* INPUT RECORDS:

Lemma get_poll_results_exception_kinds_witness :
  (exn_cls (Exn ValueError "Exceeds the limit") = RequestException
   /\ exists m,
        exn_str (Exn ValueError "Exceeds the limit") = "Request failed: " ++ m)
  \/ (exists r,
        always_answers (mkResponse 200 "OK" "" (IntTooLong "Exceeds the limit"))
          (List.length (sent world0))
          (results_request 7 "http://localhost:8000")
        = Answered r
        /\ status_code r = 404
        /\ Exn ValueError "Exceeds the limit" = Exn ValueError "Poll not found")
  \/ (exists r err,
        always_answers (mkResponse 200 "OK" "" (IntTooLong "Exceeds the limit"))
          (List.length (sent world0))
          (results_request 7 "http://localhost:8000")
        = Answered r
        /\ status_code r = 200
        /\ ((body r = IntTooLong err
             /\ Exn ValueError "Exceeds the limit" = Exn ValueError err)
            \/ (body r = TooDeep err
                /\ Exn ValueError "Exceeds the limit"
                   = Exn RecursionError err)))
  \/ (always_answers (mkResponse 200 "OK" "" (IntTooLong "Exceeds the limit"))
        (List.length (sent world0))
        (results_request 7 "http://localhost:8000")
      = Failed (Exn ValueError "Exceeds the limit")
      /\ is_RequestException (Exn ValueError "Exceeds the limit") = false).
Proof.
  apply (get_poll_results_exception_kinds
           (always_answers
              (mkResponse 200 "OK" "" (IntTooLong "Exceeds the limit")))
           7 "http://localhost:8000" world0).
  - vm_compute. reflexivity.
  - reflexivity.
Defined.

(** ** The wrappers "with error handling" *)

(** The shape shared by the four wrappers: when every exception of the
    wrapped call is a [RequestException] or a [ValueError], the wrapper
    returns; it hands on the value of the call, or the sentinel after one
    printed line. *)
Lemma with_error_handling_returns {A} (call : Py A) (prefix : string)
      (sentinel : A) w :
  (forall e, fst (call w) = Raised e ->
             is_RequestException_or_ValueError e = true) ->
  exists res w',
    try_except call is_RequestException_or_ValueError
      (fun e => print (prefix ++ exn_str e) ;;; ret sentinel) w
    = (Returned res, w')
    /\ sent w' = sent (snd (call w))
    /\ match fst (call w) with
       | Returned v => res = v /\ stdout w' = stdout (snd (call w))
       | Raised e =>
           res = sentinel
           /\ stdout w'
              = (stdout (snd (call w)) ++ [(prefix ++ exn_str e)%string])%list
       end.
Proof.
  intros Hcaught. unfold try_except.
  destruct (call w) as [[v | e] w1]; cbn [fst snd] in *.
  - eexists _, _. repeat split.
  - rewrite (Hcaught e eq_refl). cbn. eexists _, _. repeat split.
Qed.
Definition task_set_playout (p : option (gmap string Z)) (t : task) : task :=
  mkTask (t_valid t) (t_id t) (t_reference t) (t_process t) (t_config t)
    (t_command t) (t_ffmpeg t) (t_parser t) p (t_usesDisk t).

Definition task_set_usesDisk (b : bool) (t : task) : task :=
  mkTask (t_valid t) (t_id t) (t_reference t) (t_process t) (t_config t)
    (t_command t) (t_ffmpeg t) (t_parser t) (t_playout t) b.

(** The state of a [restream]: the fields of the Go struct that the
    operations below read or write.  [diskfs] is derived from [fs_list]
    (in Go both slices hold the same filesystem objects).  [store] is what
    the last [save] handed to the store; [startOnce] and [stopOnce] are
    [true] once the [sync.Once] has fired. *)
Record restream : Type := mkRestream {
  ffmpeg : FFmpeg;
  maxProc : Z;
  nProc : Z;
  fs_list : list Filesystem;
  observing : bool;
  tasks : gmap string task;
  store : gmap string Process;
  startOnce : bool;
  stopOnce : bool
}.

Definition set_ffmpeg (ff : FFmpeg) (r : restream) : restream :=
  mkRestream ff (maxProc r) (nProc r) (fs_list r) (observing r) (tasks r)
    (store r) (startOnce r) (stopOnce r).

Definition set_nProc (n : Z) (r : restream) : restream :=
  mkRestream (ffmpeg r) (maxProc r) n (fs_list r) (observing r) (tasks r)
    (store r) (startOnce r) (stopOnce r).

Definition set_fs_list (l : list Filesystem) (r : restream) : restream :=
  mkRestream (ffmpeg r) (maxProc r) (nProc r) l (observing r) (tasks r)
    (store r) (startOnce r) (stopOnce r).

Definition set_observing (b : bool) (r : restream) : restream :=
  mkRestream (ffmpeg r) (maxProc r) (nProc r) (fs_list r) b (tasks r)
    (store r) (startOnce r) (stopOnce r).

Definition set_tasks (m : gmap string task) (r : restream) : restream :=
  mkRestream (ffmpeg r) (maxProc r) (nProc r) (fs_list r) (observing r) m
    (store r) (startOnce r) (stopOnce r).

Definition set_store (s : gmap string Process) (r : restream) : restream :=
  mkRestream (ffmpeg r) (maxProc r) (nProc r) (fs_list r) (observing r)
    (tasks r) s (startOnce r) (stopOnce r).

Definition set_once (start stop : bool) (r : restream) : restream :=
  mkRestream (ffmpeg r) (maxProc r) (nProc r) (fs_list r) (observing r)
    (tasks r) (store r) start stop.

Definition diskfs (r : restream) : list Filesystem :=
  List.filter (fun f => String.eqb (fs_Type f) "disk") (fs_list r).

(** The keys of the registry in the order [map_to_list] lists them; a Go
    [range] may visit them in any order, that is, in any permutation of
    this list. *)
Definition task_ids (r : restream) : list string := (map_to_list (tasks r)).*1.

(** [save]: hand the catalog to the store. *)
Definition save (r : restream) : restream :=
  set_store (t_process <$> tasks r) r.

(** ** Lifecycle controller

    A call that does not return normally in Go (a method call on a nil
    engine handle panics; an unbounded recursion overflows the stack) has
    the outcome [None]; otherwise the outcome is the state after the call
    and the returned error, if any. *)

Definition outcome : Type := option (restream * option error).

(** [startProcess] *)
Definition startProcess (id : string) (r : restream) : outcome :=
  match tasks r !! id with
  | None => Some (r, Some ErrUnknownProcess)
  | Some task =>
      if negb (t_valid task) then Some (r, Some ErrInvalidDefinition)
      else
        match t_ffmpeg task with
        | None => None
        | Some eng =>
            if String.eqb (Order (t_process task)) "start"
               && String.eqb (e_order eng) "start"
            then Some (r, None)
            else if (0 <? maxProc r)%Z && (maxProc r <=? nProc r)%Z
            then Some (r, Some (ErrMaxProcesses (maxProc r)))
            else
              let task1 := task_set_process
                             (Process_set_Order "start" (t_process task)) task in
              let task2 := task_set_ffmpeg (Some (engine_Start eng)) task1 in
              Some (set_nProc (wrap64 (nProc r + 1))
                      (set_tasks (<[id := task2]> (tasks r)) r), None)
        end
  end.

(** [stopProcess] *)
Definition stopProcess (id : string) (r : restream) : restream * option error :=
  match tasks r !! id with
  | None => (r, Some ErrUnknownProcess)
  | Some task =>
      match t_ffmpeg task with
      | None => (r, None)
      | Some eng =>
          if String.eqb (Order (t_process task)) "stop"
             && String.eqb (e_order eng) "stop"
          then (r, None)
          else
            let task1 := task_set_process
                           (Process_set_Order "stop" (t_process task)) task in
            let task2 := task_set_ffmpeg (Some (engine_Stop true eng)) task1 in
            (set_nProc (wrap64 (nProc r - 1))
               (set_tasks (<[id := task2]> (tasks r)) r), None)
      end
  end.

(** [restartProcess] *)
Definition restartProcess (id : string) (r : restream) : outcome :=
  match tasks r !! id with
  | None => Some (r, Some ErrUnknownProcess)
  | Some task =>
      if negb (t_valid task) then Some (r, Some ErrInvalidDefinition)
      else if String.eqb (Order (t_process task)) "stop" then Some (r, None)
      else
        match t_ffmpeg task with
        | None => None
        | Some eng =>
            Some (set_tasks
                    (<[id := task_set_ffmpeg (Some (engine_Kill true eng)) task]>
                       (tasks r)) r, None)
        end
  end.

(** [unsetPlayoutPorts]: the ports of the task go back to the pool of the
    engine factory and the map becomes nil. *)
Definition unsetPlayoutPorts (t : task) (ff : FFmpeg) : FFmpeg * task :=
  match t_playout t with
  | None => (ff, t)
  | Some playout =>
      (foldl (fun ff port => PutPort port ff) ff (map_to_list playout).*2,
       task_set_playout None t)
  end.

(** [unsetCleanup] *)
Definition unsetCleanup (id : string) (r : restream) : restream :=
  set_fs_list (map (fs_UnsetCleanup id) (fs_list r)) r.

(** [deleteProcess] *)
Definition deleteProcess (id : string) (r : restream) : restream * option error :=
  match tasks r !! id with
  | None => (r, Some ErrUnknownProcess)
  | Some task =>
      if negb (String.eqb (Order (t_process task)) "stop")
      then (r, Some (ErrStillRunning id))
      else
        let r1 := set_ffmpeg (fst (unsetPlayoutPorts task (ffmpeg r))) r in
        let r2 := unsetCleanup id r1 in
        (set_tasks (delete id (tasks r2)) r2, None)
  end.

(** The exported wrappers run the operation under the lock and [save] when
    it returned no error. *)
Definition save_on_success (x : restream * option error) : restream * option error :=
  match x with
  | (r', Some e) => (r', Some e)
  | (r', None) => (save r', None)
  end.

Definition StartProcess (id : string) (r : restream) : outcome :=
  save_on_success <$> startProcess id r.

Definition StopProcess (id : string) (r : restream) : restream * option error :=
  save_on_success (stopProcess id r).

Definition DeleteProcess (id : string) (r : restream) : restream * option error :=
  save_on_success (deleteProcess id r).

Definition RestartProcess (id : string) (r : restream) : outcome :=
  restartProcess id r.

(** ** Cleanup rules *)

Definition is_lower (c : ascii) : bool :=
  (97 <=? nat_of_ascii c)%nat && (nat_of_ascii c <=? 122)%nat.

(** The longest prefix of lower-case letters, and the rest. *)
Fixpoint span_lower (s : string) : string * string :=
  match s with
  | String c s' =>
      if is_lower c
      then let '(a, b) := span_lower s' in (String c a, b)
      else (EmptyString, s)
  | EmptyString => (EmptyString, EmptyString)
  end.

(** The regular expression [^([a-z]+):] of [setCleanup]: the captured name
    and what is left of the pattern once the match is removed. *)
Definition rePrefix (pattern : string) : option (string * string) :=
  match span_lower pattern with
  | (String c name, String ":" rest) => Some (String c name, rest)
  | _ => None
  end.

(** [fs.SetCleanup] on the first filesystem of the list with that name. *)
Fixpoint set_cleanup_first (name id : string) (p : CleanupPattern)
    (l : list Filesystem) : list Filesystem :=
  match l with
  | [] => []
  | f :: l' =>
      if String.eqb (fs_Name f) name
      then fs_SetCleanup id [p] f :: l'
      else f :: set_cleanup_first name id p l'
  end.

Definition setCleanup_rule (id : string) (l : list Filesystem)
    (c : ConfigIOCleanup) : list Filesystem :=
  match rePrefix (Pattern c) with
  | None => l
  | Some (name, rest) =>
      let name :=
        if String.eqb name "diskfs" then "disk"
        else if String.eqb name "memfs" then "mem"
        else name in
      set_cleanup_first name id
        (mkPattern rest (MaxFiles c) (MaxFileAge c) (PurgeOnDelete c)) l
  end.

(** [setCleanup] *)
Definition setCleanup (id : string) (config : Config) (r : restream) : restream :=
  set_fs_list
    (foldl (fun l output => foldl (setCleanup_rule id) l (io_Cleanup output))
       (fs_list r) (Output config)) r.

(** ** Supervisor start and stop, and the filesystem observer

    [ids] is the order in which the [range] over the registry visits the
    task ids. *)

Definition Start_step (acc : option restream) (id : string) : option restream :=
  r ← acc;
  match tasks r !! id with
  | None => Some r
  | Some t =>
      r1 ← (if String.eqb (Order (t_process t)) "start"
            then fst <$> startProcess id r else Some r);
      Some (setCleanup id (t_config t) r1)
  end.

(** [Start] *)
Definition Start (ids : list string) (r : restream) : option restream :=
  if startOnce r then Some r
  else
    r1 ← foldl Start_step (Some r) ids;
    let r2 := set_observing true (set_fs_list (map fs_Start (fs_list r1)) r1) in
    Some (set_once true false r2).

Definition Stop_step (r : restream) (id : string) : restream :=
  match tasks r !! id with
  | None => r
  | Some t =>
      let r1 :=
        match t_ffmpeg t with
        | Some eng =>
            set_tasks
              (<[id := task_set_ffmpeg (Some (engine_Stop true eng)) t]>
                 (tasks r)) r
        | None => r
        end in
      unsetCleanup id r1
  end.

(** [Stop] *)
Definition Stop (ids : list string) (r : restream) : restream :=
  if stopOnce r then r
  else
    let r1 := foldl Stop_step r ids in
    let r2 := set_observing false r1 in
    let r3 := set_fs_list (map fs_Stop (fs_list r2)) r2 in
    set_once false true r3.

Definition observe_step (r : restream) (id : string) : restream :=
  match tasks r !! id with
  | None => r
  | Some t =>
      if negb (t_valid t) then r
      else if negb (t_usesDisk t) then r
      else if negb (String.eqb (Order (t_process t)) "start") then r
      else fst (stopProcess id r)
  end.

(** One tick of [observe] on a filesystem reporting [(size, limit)]. *)
Definition observe_tick (ids : list string) (size limit : Z) (r : restream)
    : restream :=
  let isFull := (0 <? limit)%Z && (limit <=? size)%Z in
  if isFull then foldl observe_step r ids else r.

(** ** Regular expressions, paths and versions used by the task builder *)

Definition newline : ascii := ascii_of_nat 10.

(** The text up to, and without, the first newline: a [.] of a Go regular
    expression matches every character but the newline. *)
Fixpoint first_line (s : string) : string :=
  match s with
  | EmptyString => EmptyString
  | String c s' => if Ascii.eqb c newline then EmptyString else String c (first_line s')
  end.

Definition drop_string (n : nat) (s : string) : string :=
  String.substring n (String.length s - n) s.

(** [(.+):output=(.+)] on a text without newline: the first group is
    greedy, so of all the places where [":output="] occurs with something
    before and something after it, the last one splits the text. *)
Fixpoint split_reference (s : string) : option (string * string) :=
  match s with
  | EmptyString => None
  | String c s' =>
      match split_reference s' with
      | Some (refid, outid) => Some (String c refid, outid)
      | None =>
          if HasPrefix s' ":output="
          then match drop_string 8 s' with
               | EmptyString => None
               | outid => Some (String c EmptyString, outid)
               end
          else None
      end
  end.

(** [re.FindStringSubmatch(address)] for the expression
    [^#(.+):output=(.+)] of [resolveAddress]: the two captures. *)
Definition re_reference (address : string) : option (string * string) :=
  match address with
  | String "#" rest => split_reference (first_line rest)
  | _ => None
  end.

* PROBLEM:
Which lines of the data contain the string "repeat"? Copy each of them.

* SOLUTION TO THIS TASK:
  - eexists _, _. repeat split.
  - rewrite (Hcaught e eq_refl). cbn. eexists _, _. repeat split.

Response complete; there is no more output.